The Congress of South African Trade Unions said the dismissal would deepen "a culture of sycophancy" in government, while the South African Communist Party (SACP) cited a lack of consultation.

Ms Madlala-Routledge, who played a key part in framing a new widely acclaimed national Aids strategy earlier this year, was last month voted on to the central committee of the SACP.

The party has a significant overlapping membership with the ruling African National Congress, which is the dominant force in the tripartite alliance.

The Treatment Action Campaign, South Africa's leading HIV/ Aids lobby group, described the dismissal as "a dreadful error of judgment that will harm public healthcare and especially the response to the HIV epidemic".

The group described as "trivial" Ms Madlala-Routledge's alleged offence of travelling to an Aids conference with her son and a consultant at a cost of 160,000 Rand (€16,000), without Mr Mbeki's permission.

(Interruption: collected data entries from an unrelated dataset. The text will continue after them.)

(* ===== verification/Devices.v ===== *)
(** * Devices and ports (src/proxy.c, 22-73)

    Opening the tap device, reading the MAC address of an interface from the
    file system, and the unused [get_port].  What the kernel provides is a
    parameter: the content of the files, and the name it gives to a tap
    device. *)

From S2P Require Export Scan.
From Stdlib Require Import (notations) Strings.String.

#[local] Open Scope list_scope.

Definition IFNAMSIZ : nat := 16.

Section Devices.
Context `{ABI}.

(** The content of a file that can be opened; the name of the device that the
    ioctl TUNSETIFF makes for the given flags and name. *)
Context (files : bytes -> option bytes) (tun_name : Z -> bytes -> bytes).

(** [allocate_tunnel] (27-46): its result, and what [dev] holds. *)
Definition allocate_tunnel (dev : bytes) (flags : Z) : M env (Z * bytes) :=
  let* fd := sys_call in
  if fd <? 0 then ret (fd, dev)
  else
    let ifr_name := take IFNAMSIZ dev in
    let* error := sys_call in
    if error <? 0 then emit (EvClose fd) ;;; ret (error, dev)
    else
      let ifr_name := tun_name flags ifr_name in
      if (IFNAMSIZ <=? length ifr_name)%nat then fail Undefined else ret (fd, ifr_name).

(** The conversions of [sscanf] into consecutive bytes, with a colon between
    them; a failure ends it. *)
Fixpoint scan_bytes (mem : bytes) (s : bytes) : outcome bytes :=
  match mem with
  | [] => Ret []
  | b :: mem =>
      match scan_uint 8 16 s with
      | Ret (Some (v, r)) =>
          match mem, r with
          | _ :: _, c :: r =>
              if code c =? 58 then
                match scan_bytes mem r with
                | Ret mem => Ret (char v :: mem)
                | o => o
                end
              else Ret (char v :: mem)
          | _, _ => Ret (char v :: mem)
          end
      | Ret None => Ret (b :: mem)
      | o => no_value o
      end
  end.

(** [getMAC] (48-59): its result, and what [local_mac] points to. *)
Definition getMAC (dev : bytes) (local_mac : mac) : M env (Z * mac) :=
  let buffer := str "/sys/class/net/" ++ dev ++ str "/address" in
  if (64 <=? length buffer)%nat then fail Undefined
  else
    let* f := deref (files buffer) in
    let buffer := default buffer (fst (fgets 64 (Stream f false))) in
    match scan_bytes (mac_bytes local_mac) (cstr buffer) with
    | Ret mem => ret (0, mac_of_bytes mem)
    | o => fail (no_value o)
    end.

(** [get_port] (61-73) *)
Definition get_port (s : bytes) : M env Z :=
  let* x := strtoul10 s in
  let* e := gets errno in
  if (x =? ULONG_MAX) && (e =? ERANGE) || (x <? 1024) || (65535 <? x) then fail (Exit 1)
  else ret (u16 x).

(** ** Lemmas *)

(** The text of a MAC address in the file system. *)
Fixpoint hex_text (l : bytes) : bytes :=
  match l with
  | [] => []
  | [b] => hex2 b
  | b :: l => hex2 b ++ char 58 :: hex_text l
  end.

Definition mac_text (m : mac) : bytes := hex_text (mac_bytes m).

Definition address_file (dev : bytes) : bytes := str "/sys/class/net/" ++ dev ++ str "/address".

Lemma length_address_file dev : length (address_file dev) = (23 + length dev)%nat.
Proof. unfold address_file. rewrite !length_app. cbn. lia. Qed.

Lemma char_code b : char (code b) = b.
Proof. apply byte.of_Z_unsigned. Qed.

Lemma scan_bytes_text l : forall mem s,
  length mem = length l -> scan_bytes mem (hex_text l ++ newline :: s) = Ret l.
Proof.
  induction l as [|b l IH]; intros [|b' mem] s E; try done. injection E as E.
  cbn [scan_bytes]. destruct l as [|c l].
  - cbn [hex_text]. rewrite scan_hex2 by done. destruct mem; [|done]. by rewrite char_code.
  - change (hex_text (b :: c :: l)) with (hex2 b ++ char 58 :: hex_text (c :: l)).
    rewrite <- app_assoc. cbn [app]. rewrite scan_hex2 by done. rewrite char_code.
    destruct mem as [|b2 mem]; [done|]. rewrite IH by done. done.
Qed.

Lemma hex2_word b : Forall (fun c => word_char c = true) (hex2 b).
Proof.
  pose proof (byte.unsigned_range b) as Hr. fold (code b) in Hr.
  repeat constructor; apply digit_char_spec.
  - split; [apply Z.div_pos|apply Z.div_lt_upper_bound]; lia.
  - apply Z.mod_pos_bound. lia.
Qed.

Lemma mac_text_word m : Forall (fun c => word_char c = true) (mac_text m) /\ length (mac_text m) = 17%nat.
Proof.
  split; [|by destruct m]. unfold mac_text. generalize (mac_bytes m).
  induction l as [|b [|c l] IH]; [constructor|apply hex2_word|].
  apply Forall_app. split; [apply hex2_word|]. by constructor.
Qed.

Lemma word_chars_are s :
  Forall (fun c => word_char c = true) s ->
  Forall (fun c => code c <> 10) s /\ Forall (fun c => code c <> 0) s.
Proof. intros Hs. split; (eapply Forall_impl; [exact Hs|]); intros c (_ & ? & ?)%word_char_not; done. Qed.

Lemma getMAC_run dev m old rest w :
  (length dev <= 40)%nat -> files (address_file dev) = Some (mac_text m ++ newline :: rest) ->
  getMAC dev old w = (Ret (0, m), w).
Proof.
  intros Hd F. unfold getMAC. fold (address_file dev).
  rewrite (proj2 (Nat.leb_gt _ _)) by (rewrite length_address_file; lia). rewrite F.
  rewrite (bind_ret_l _ _ _ _ _ (deref_Some _ w)).
  destruct (mac_text_word m) as [W Lm]. destruct (word_chars_are _ W) as [W1 W2].
  rewrite fgets_app by (done || lia). cbn [fst default from_option id].
  rewrite cstr_app by done. change (cstr [newline]) with [newline].
  unfold mac_text. rewrite scan_bytes_text by (by destruct m, old). by destruct m.
Qed.

(** ** Properties *)

(** Reading a MAC address.  From a file with the address in the form the kernel
    prints it, [getMAC] stores exactly that address and returns 0.  It is
    undefined for an interface without such a file, which is not tested, and
    for a name of more than 40 bytes, whose path overflows [buffer]. *)
Theorem getMAC_correct dev m old rest w :
  ((length dev <= 40)%nat -> files (address_file dev) = Some (mac_text m ++ newline :: rest) ->
     getMAC dev old w = (Ret (0, m), w)) /\
  (files (address_file dev) = None -> getMAC dev old w = (Undefined, w)) /\
  ((40 < length dev)%nat -> getMAC dev old w = (Undefined, w)).
Proof.
  pose proof (length_address_file dev) as L. split; [|split].
  - apply getMAC_run.
  - unfold getMAC. fold (address_file dev). intros F. destruct (_ <=? _)%nat; [done|]. by rewrite F.
  - unfold getMAC. fold (address_file dev). intros Hd. by rewrite (proj2 (Nat.leb_le _ _)) by lia.
Qed.

(** Checking a port.  [get_port] returns the number [strtoul] reads when it
    lies between 1024 and 65535, and exits with 1 otherwise; a printed number
    is read back. *)
Theorem get_port_exact s w :
  (exists n w', strtoul10 s w = (Ret n, w') /\
     get_port s w = (if (1024 <=? n) && (n <=? 65535) then Ret n else Exit 1, w')) /\
  (forall n, 0 <= n < 2 ^ 32 ->
     get_port (decimal n) w =
       (if (1024 <=? n) && (n <=? 65535) then Ret n else Exit 1, w)).
Proof.
  assert (forall t n w', strtoul10 t w = (Ret n, w') ->
    get_port t w = (if (1024 <=? n) && (n <=? 65535) then Ret n else Exit 1, w')) as G.
  { intros t n w' E. unfold get_port. rewrite (bind_ret_l _ _ _ _ _ E).
    erewrite bind_ret_l by reflexivity. pose proof ulong_big.
    destruct (Z.leb_spec 1024 n), (Z.leb_spec n 65535); cbn [andb].
    - rewrite (proj2 (Z.eqb_neq n ULONG_MAX)) by lia. cbn [andb orb].
      rewrite (proj2 (Z.ltb_ge n 1024)), (proj2 (Z.ltb_ge 65535 n)) by lia. cbn [orb].
      unfold u16. by rewrite uwrap_small by lia.
    - rewrite (proj2 (Z.ltb_lt 65535 n)) by lia. by rewrite orb_true_r.
    - rewrite (proj2 (Z.ltb_lt n 1024)) by lia. by rewrite orb_true_r.
    - lia. }
  split.
  - destruct (strtoul10_range s w) as (n & w' & E & _). exists n, w'. split; [done|]. by apply G.
  - intros n Hn. apply G. rewrite <- (app_nil_r (decimal n)). by apply strtoul10_decimal.
Qed.

End Devices.

(** ** Witnesses *)

Section Example_devices.

#[local] Instance example_abi : ABI := LP64.

Definition example_env : env := Env 0 [] [] [] [] [] [] [] [] ∅ [].

Definition tap2_mac : mac := mac_of_bytes (le_split 6 0x0102b4d5e6f).

(** A file system with the address of one device. *)
Definition one_device (path : bytes) : option bytes :=
  if decide (path = str "/sys/class/net/tap2/address")
  then Some (str "6f:5e:4d:2b:10:00" ++ [newline]) else None.

Lemma getMAC_correct_witness :
  getMAC one_device (str "tap2") zero_mac example_env = (Ret (0, tap2_mac), example_env) /\
  getMAC one_device (str "eth0") zero_mac example_env = (Undefined, example_env).
Proof.
  split.
  - refine (proj1 (getMAC_correct one_device (str "tap2") tap2_mac zero_mac [] example_env) _ _);
      [cbn; lia|vm_compute; reflexivity].
  - refine (proj1 (proj2 (getMAC_correct one_device (str "eth0") tap2_mac zero_mac []
      example_env)) _). vm_compute. reflexivity.
Defined.

Lemma get_port_exact_witness :
  get_port (str "2000") example_env = (Ret 2000, example_env) /\
  get_port (str "80") example_env = (Exit 1, example_env).
Proof.
  destruct (get_port_exact (str "80") example_env) as [_ G].
  split; [apply (G 2000)|apply (G 80)]; lia.
Defined.

End Example_devices.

The matter had been leaked to the media in a "distorted manner" in order to discredit the deputy minister, the campaign added.

Suspicions of a witch-hunt have been fuelled by the fact that other ministers have committed similar breaches of protocol without punishment.

Critics of the sacking also point to the lack of disciplinary action taken against deputy president Phumzile Mlambo-Ngcuka, a close ally of Mr Mbeki, who has been implicated in two "gravy plane" incidents.

Independent Democrats president Patricia De Lille said the sacking, which coincided with national women's day yesterday, was "an insult to every single South African woman who has the courage to stand up for the truth".

The Democratic Alliance accused Mr Mbeki of being a "bully", while the Inkatha Freedom Party said the dismissal suggested obedience in government was more important than effectiveness.

Mr Mbeki has been widely accused of adopting a denialist stance on HIV. In a newspaper interview in 2003 he said he was personally unaware of anyone who had died of Aids. South Africa has an estimated 5.4 million people living with HIV, the biggest such total anywhere in the world after India, which has a much larger population.

Mr Mbeki declined to comment on the sacking yesterday while addressing a women's day event in Northern Cape. Presidential spokesman Mukoni Ratshitanga said Mr Mbeki did not have to provide reasons for the dismissal.